SERMON: ‘We are put on earth a little space, that we may learn to bear the beams of love.’

A sermon preached at St Mary’s Iffley
by Andrew McKearney on 4 February 2018

We’ve heard Saint John unfold the mystery of the incarnation, beginning with those words that we last heard at Christmas:
‘In the beginning was the Word,
and the Word was with God,
and the Word was God.’

Each of the four gospel writers begin their accounts of Jesus by going back and finding a point from which to start their story.

Mark – to the work of John the Baptist and the baptism of Jesus at the age of 30.

Matthew and Luke go further back – back to the birth of Jesus, with Matthew tracing his ancestry back to Abraham, and Luke back to Adam.

John takes the story of Jesus back further still – before Abraham was, before Adam was, before time was, God was. And that’s where John wants to begin his story of Jesus. John alone of the four gospel writers, places the story of Jesus in the context not just of time, but of eternity.

Whenever I read the opening sentence of John’s Prologue, I sense the enormous weight given to the full stop at the end of that opening sentence:
‘In the beginning was the Word,
and the Word was with God,
and the Word was God.’ Full stop!
Human language lies exhausted – you can’t go further back than that – the limits have been reached!

But there is more! Saint John goes on to say that this creative, revealing, dynamic Word is not some kind of abstraction. The Word has a ‘face’, becomes a ‘person’.

The climax to Saint John’s Prologue comes in verse 14 where he writes:
‘And the Word became flesh and lived among us.’
It is an extraordinary way for Saint John to begin his gospel account of Jesus!

In the middle of this magnificent Prologue we’re brought down to earth with a bump! We move from the cosmic to the parochial, from poetry to prose:
‘There was a man sent from God, whose name was John.’
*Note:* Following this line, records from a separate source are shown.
(* ===== verification/UploadState.v ===== *)
(** * Upload admission ([internal/uploadstate])

    The machine that decides what a connected collector may send: it admits a
    snapshot under a fresh sequence number, commits it to the ledger before the
    first transmission, retransmits only while it is fresh and retires it on
    acknowledgement, expiry or a terminal refusal.  [Step] is the whole of
    [Machine.Step] over calls to the five dependencies of the machine; Go's
    defensive clones are the identity on immutable values.

    The two document validators the profiles select between
    ([remoteprojection.UploadCollectionTime], [combinedprojection.CollectionTime])
    and the extraction of the two policy flags of a combined document are the
    interface [Projections]; no law about them is assumed. *)

From S2P Require Import Prelude GoTime Sha256 Effects.

Class Projections := {
  UploadCollectionTime : string → string → option time;
  CombinedCollectionTime : string → string → option time;
  (** [json.Unmarshal] of [workload_inventory.policy]: processes, containers. *)
  WorkloadGroups : string → option (bool * bool) }.

(** ** Data *)

Definition MaxAge : Z := 2 * Minute.
Definition MaxFuture : Z := 30 * Second.
Definition RequestTimeout : Z := 5 * Second.
(** [remoteprojection.MaxBytes] and [combinedprojection.MaxBytes] *)
Definition numericMaxBytes : Z := 16 * 1024.
Definition combinedMaxBytes : Z := 288 * 1024.

Inductive Outcome :=
| NoOutcome (* the empty string *)
| Idle | SourceUnavailable | Retry | RateLimited | Acknowledged | Expired | ClockSkew
| CredentialRejected | Conflict | Rejected | Exhausted
| OutcomeOther (text : string).

Inductive Error := ErrConfig | ErrRecovery | ErrCanceled | ErrBusy | ErrSnapshot.

Inductive ProfileKind :=
| NumericProfile | RichProcessesProfile | RichProcessesDockerProfile | ProfileKindOther (n : Z).

Record ProfileBinding := MkProfile { Kind : ProfileKind; PolicyDigest : string }.
Record Binding := MkBinding { ServerID : string; ConnectorID : string }.

Record Pending := MkPending {
  p_Sequence : Z; p_Body : string; p_Digest : string; p_CollectedAt : time }.

Record Record_ := MkRecord {
  r_Binding : Binding; r_Profile : ProfileBinding; r_Watermark : Z; r_HasAck : bool;
  r_LastAck : string; r_Pending : option Pending; r_Stopped : Outcome }.

Record Request := MkRequest { rq_Binding : Binding; rq_Sequence : Z; rq_Body : string }.
Record Response := MkResponse { rs_Outcome : Outcome; rs_ServerID : string; rs_Sequence : Z }.

#[global] Instance Outcome_eq_dec : EqDecision Outcome.
Proof. solve_decision. Defined.
#[global] Instance Error_eq_dec : EqDecision Error.
Proof. solve_decision. Defined.
#[global] Instance ProfileKind_eq_dec : EqDecision ProfileKind.
Proof. solve_decision. Defined.
#[global] Instance ProfileBinding_eq_dec : EqDecision ProfileBinding.
Proof. solve_decision. Defined.
#[global] Instance Binding_eq_dec : EqDecision Binding.
Proof. solve_decision. Defined.
#[global] Instance Pending_eq_dec : EqDecision Pending.
Proof. solve_decision. Defined.
#[global] Instance Record_eq_dec : EqDecision Record_.
Proof. solve_decision. Defined.

(** [[32]byte{}] *)
Definition zeroDigest : string := string_of_bytes (replicate 32 0).

(** A provisioned, never used record. *)
Definition initialRecord (b : Binding) (p : ProfileBinding) : Record_ :=
  MkRecord b p 0 false zeroDigest None NoOutcome.

Definition with_pending (r : Record_) (w : Z) (p : option Pending) : Record_ :=
  MkRecord (r_Binding r) (r_Profile r) w (r_HasAck r) (r_LastAck r) p (r_Stopped r).
Definition with_ack (r : Record_) (digest : string) : Record_ :=
  MkRecord (r_Binding r) (r_Profile r) (r_Watermark r) true digest None (r_Stopped r).
Definition with_stopped (r : Record_) (o : Outcome) : Record_ :=
  MkRecord (r_Binding r) (r_Profile r) (r_Watermark r) (r_HasAck r) (r_LastAck r)
           (r_Pending r) o.

(** ** Profiles and record validation *)

Definition validProfile (p : ProfileBinding) : bool :=
  match Kind p with
  | NumericProfile => str_eqb (PolicyDigest p) zeroDigest
  | RichProcessesProfile | RichProcessesDockerProfile => negb (str_eqb (PolicyDigest p) zeroDigest)
  | ProfileKindOther _ => false
  end.

Definition maxBodyBytes (p : ProfileBinding) : Z :=
  if (Kind p == RichProcessesProfile) || (Kind p == RichProcessesDockerProfile)
  then combinedMaxBytes else numericMaxBytes.

(** [^srv_[a-f0-9]{32}$] and [^agent_[a-f0-9]{32}$] *)
Definition serverPattern (s : string) : bool := match_pattern "srv_" is_lower_hex 32 s.
Definition connectorPattern (s : string) : bool := match_pattern "agent_" is_lower_hex 32 s.

Definition validBinding (b : Binding) : bool :=
  serverPattern (ServerID b) && connectorPattern (ConnectorID b).

Section machine.
Context `{Projections}.

Definition collectionTime (body server : string) (p : ProfileBinding) : option time :=
  if negb (validProfile p) || (slen body =? 0) || (maxBodyBytes p <? slen body) then None
  else if Kind p == NumericProfile then UploadCollectionTime body server
  else match CombinedCollectionTime body server with
       | None => None
       | Some at' =>
           match WorkloadGroups body with
           | None => None
           | Some (processes, containers) =>
               if negb processes
                  || negb (Bool.eqb containers (Kind p == RichProcessesDockerProfile))
               then None else Some at'
           end
       end.

Definition validPending (r : Record_) (b : Binding) (profile : ProfileBinding) (p : Pending) : bool :=
  match collectionTime (p_Body p) (ServerID b) profile with
  | None => false
  | Some at' =>
      negb ((p_Sequence p <=? 0) || negb (p_Sequence p =? r_Watermark r)
            || negb (Equal at' (p_CollectedAt p))
            || negb (str_eqb (Sum256 (p_Body p)) (p_Digest p)))
  end.

Definition validRecord (r : Record_) (b : Binding) (profile : ProfileBinding) : bool :=
  negb ((r_Binding r != b) || (r_Watermark r <? 0)
        || (negb (r_HasAck r) && negb (str_eqb (r_LastAck r) zeroDigest))
        || (r_HasAck r && (r_Watermark r =? 0)))
  && negb ((r_Stopped r != NoOutcome) && (r_Stopped r != CredentialRejected)
           && (r_Stopped r != Conflict) && (r_Stopped r != Rejected)
           && (r_Stopped r != Exhausted))
  && negb ((r_Stopped r == Exhausted)
           && (negb (r_Watermark r =? MaxInt64) || bool_decide (is_Some (r_Pending r))))
  && (match r_Pending r with
      | None => true
      | Some p => validPending r b profile p
      end).

Definition ValidateRecordForProfile (r : Record_) (expected : Binding) (profile : ProfileBinding) : bool :=
  validBinding expected && validProfile profile && (r_Profile r == profile)
  && validRecord r expected profile.

(** [ValidateRecord]: the numeric profile. *)
Definition ValidateRecord (r : Record_) (expected : Binding) : bool :=
  ValidateRecordForProfile r expected (MkProfile NumericProfile zeroDigest).

(** ** The machine *)

Record Machine := MkMachine {
  m_binding : Binding; m_profile : ProfileBinding;
  m_record : option Record_; m_recovery : bool }.

Definition set_record (m : Machine) (r : Record_) : Machine :=
  MkMachine (m_binding m) (m_profile m) (Some r) (m_recovery m).
Definition set_recovery (m : Machine) : Machine :=
  MkMachine (m_binding m) (m_profile m) (m_record m) true.

(** The calls a machine makes, with what it can learn from each. *)
Inductive UploadCall : Type → Type :=
| TryLock : UploadCall bool
| CtxErr : UploadCall bool (* ctx.Err() != nil *)
| Now : UploadCall time
| LedgerLoad : UploadCall (option Record_)
| LedgerCommit (expected next : Record_) : UploadCall bool (* nil error *)
| SourceRead (server : string) : UploadCall (option string)
| Send (q : Request) : UploadCall (option Response)
  (* None: an error, or the request context had expired *).

(** [NewForProfile] on non-nil dependencies. *)
Definition NewForProfile (b : Binding) (p : ProfileBinding) : result Error Machine :=
  if validBinding b && validProfile p then Ok (MkMachine b p None false) else Err ErrConfig.

Local Open Scope prog_scope.

Definition answer : Type := Machine * result Error Outcome.
Definition outcome (m : Machine) (o : Outcome) : prog UploadCall answer := Ret (m, Ok o).
Definition fail_with (m : Machine) (e : Error) : prog UploadCall answer := Ret (m, Err e).

Definition clock_bad (now : time) : bool := IsZero now || negb (year_ok now).

(** [commit]: [r] is the record the machine holds. *)
Definition commit (m : Machine) (r next : Record_) : prog UploadCall (Machine * option Error) :=
  canceled <~ CtxErr;
  if canceled : bool then Ret (m, Some ErrCanceled)
  else if negb (ValidateRecordForProfile r (m_binding m) (m_profile m))
          || negb (ValidateRecordForProfile next (m_binding m) (m_profile m))
  then Ret (set_recovery m, Some ErrRecovery)
  else ok <~ LedgerCommit r next;
       if ok : bool then Ret (set_record m next, None) else Ret (set_recovery m, Some ErrRecovery).

Definition stop (m : Machine) (r : Record_) (reason : Outcome) : prog UploadCall answer :=
  c <- commit m r (with_stopped r reason);
  match c with
  | (m', Some e) => fail_with m' e
  | (m', None) => outcome m' reason
  end.

(** Transmission of the pending snapshot and the reaction to its response. *)
Definition deliver (m : Machine) (r : Record_) : prog UploadCall answer :=
  canceled <~ CtxErr;
  if canceled : bool then fail_with m ErrCanceled
  else if negb (ValidateRecordForProfile r (m_binding m) (m_profile m))
  then fail_with (set_recovery m) ErrRecovery
  else match r_Pending r with
  | None => fail_with m ErrRecovery (* unreachable: callers hold a pending record *)
  | Some p =>
      t <~ Now;
      let now := UTC t in
      if clock_bad now || After (p_CollectedAt p) (Add now MaxFuture) then outcome m ClockSkew
      else if MaxAge <? Sub now (p_CollectedAt p) then outcome m Expired
      else
        response <~ Send (MkRequest (m_binding m) (p_Sequence p) (p_Body p));
        canceled <~ CtxErr;
        if canceled : bool then fail_with m ErrCanceled
        else match response with
        | None => outcome m Retry
        | Some rs =>
            match rs_Outcome rs with
            | Acknowledged =>
                if negb (str_eqb (rs_ServerID rs) (ServerID (m_binding m)))
                   || negb (rs_Sequence rs =? p_Sequence p)
                then outcome m Retry
                else
                  c <- commit m r (with_ack r (p_Digest p));
                  match c with
                  | (m', Some e) => fail_with m' e
                  | (m', None) => outcome m' Acknowledged
                  end
            | CredentialRejected | Conflict | Rejected => stop m r (rs_Outcome rs)
            | RateLimited => outcome m RateLimited
            | _ => outcome m Retry
            end
        end
  end.

(** Admission of a new snapshot when none is pending. *)
Definition admit_next (m : Machine) (r : Record_) (retired : bool) : prog UploadCall answer :=
  canceled <~ CtxErr;
  if canceled : bool then fail_with m ErrCanceled
  else
    read <~ SourceRead (ServerID (m_binding m));
    canceled <~ CtxErr;
    if canceled : bool then fail_with m ErrCanceled
    else match read with
    | None => outcome m (if retired then Expired else SourceUnavailable)
    | Some body =>
        if maxBodyBytes (m_profile m) <? slen body then fail_with m ErrSnapshot
        else
          t <~ Now;
          let now := UTC t in
          if clock_bad now then outcome m ClockSkew
          else match collectionTime body (ServerID (m_binding m)) (m_profile m) with
          | None => fail_with m ErrSnapshot
          | Some at' =>
              if After at' (Add now MaxFuture) then outcome m ClockSkew
              else if MaxAge <? Sub now at' then outcome m Expired
              else
                let digest := Sum256 body in
                if r_HasAck r && str_eqb digest (r_LastAck r) then outcome m Idle
                else if r_Watermark r =? MaxInt64 then stop m r Exhausted
                else
                  let w := wrap_i64 (r_Watermark r + 1) in
                  let next := with_pending r w (Some (MkPending w body digest at')) in
                  c <- commit m r next;
                  match c with
                  | (m', Some e) => fail_with m' e
                  | (m', None) => deliver m' next
                  end
          end
    end.

(** The body of [Step] once the machine holds a valid record. *)
Definition step_loaded (m : Machine) (r : Record_) : prog UploadCall answer :=
  if r_Stopped r != NoOutcome then outcome m (r_Stopped r)
  else
    t <~ Now;
    let now := UTC t in
    if clock_bad now then outcome m ClockSkew
    else match r_Pending r with
    | None => admit_next m r false
    | Some p =>
        if After (p_CollectedAt p) (Add now MaxFuture) then outcome m ClockSkew
        else if MaxAge <? Sub now (p_CollectedAt p) then
          let next := with_pending r (r_Watermark r) None in
          c <- commit m r next;
          match c with
          | (m', Some e) => fail_with m' e
          | (m', None) => admit_next m' next true
          end
        else deliver m r
    end.

Definition Step (m : Machine) : prog UploadCall answer :=
  locked <~ TryLock;
  if negb locked then fail_with m ErrBusy
  else if m_recovery m then fail_with m ErrRecovery
  else
    canceled <~ CtxErr;
    if canceled : bool then fail_with m ErrCanceled
    else match m_record m with
    | None =>
        loaded <~ LedgerLoad;
        match loaded with
        | Some r =>
            if ValidateRecordForProfile r (m_binding m) (m_profile m)
            then step_loaded (set_record m r) r
            else fail_with (set_recovery m) ErrRecovery
        | None => fail_with (set_recovery m) ErrRecovery
        end
    | Some r =>
        if ValidateRecordForProfile r (m_binding m) (m_profile m) then step_loaded m r
        else fail_with (set_recovery m) ErrRecovery
    end.
End machine.
#[global] Arguments commit : simpl never.
#[global] Arguments stop : simpl never.
#[global] Arguments deliver : simpl never.
#[global] Arguments admit_next : simpl never.
#[global] Arguments step_loaded : simpl never.
#[global] Arguments Step : simpl never.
We would feel the offence all the more if what was written was:
‘There was a man sent from God
whose name was Bert….or Frank…..or Bob!’
We would all roll about saying ‘You can’t be serious!’ Why ruin a masterpiece in this way?

Well, perhaps this is how the material first came to the author of John’s gospel starting in much the same way as Mark’s gospel does with John the Baptist? And some have suggested that perhaps it’s the author of John’s gospel who is responsible for bringing together the poetry and the prose, the cosmic and the parochial, the magnificent words with which the Prologue begins, and these less sonorous words:
‘There was a man sent from God,
whose name was John.’

This juxtaposition is an example of something that is central to the whole purpose of John’s gospel. The timeless sayings of the Prologue are quite deliberately not separated from but intertwined with the facts of history – because it is in this history that the eternal reality of God is present, this human life that is filled with the life of God himself.

But so what? Just supposing all this is true, what difference does it make?

There are many answers to this question, but the best ones to my mind are the simplest – we love when we know we are loved. That for me is the difference the Christian faith makes – we know we are loved by God because God has lived among us, in Christ has made his home with us, has given himself over totally to us, to enable us in turn to grow in love.

So the particularity of the incarnation, a particularity that many find difficult to swallow, is not exclusive but passed on, made available to everyone, and has as it’s purpose to give us all power to become children of God:
‘…. who are born, not of blood or of the will of the
flesh or of the will of man, but of God.’

That’s our calling – to become children of God! And going from that to the particularities of this morning’s service here at Iffley, the healing ministry of the Church that is being offered has its part to play in helping us to fulfil our calling.

The laying on of hands with prayer assures us of God’s love when we are at our most vulnerable and frail.

Hands placed and prayer offered remind us of God’s loving-purposes – even when we doubt or are distressed.

Of course your life and mine are messy, awkward, patched together, stumbling affairs. And what the healing ministry of the Church affirms is that it is not just in the life of Christ that the eternal reality of God is present, but in our lives too – giving us each power to become children of God.

So over and over again, in a whole variety of ways, sitting kneeling standing who cares, we simply place ourselves there – letting the love of God made known to us in Christ do its work in us.

Some of you may know this short quotation from one of William Blake’s poems that I want to leave you with:
‘We are put on earth a little space,
that we may learn to bear the beams of love.’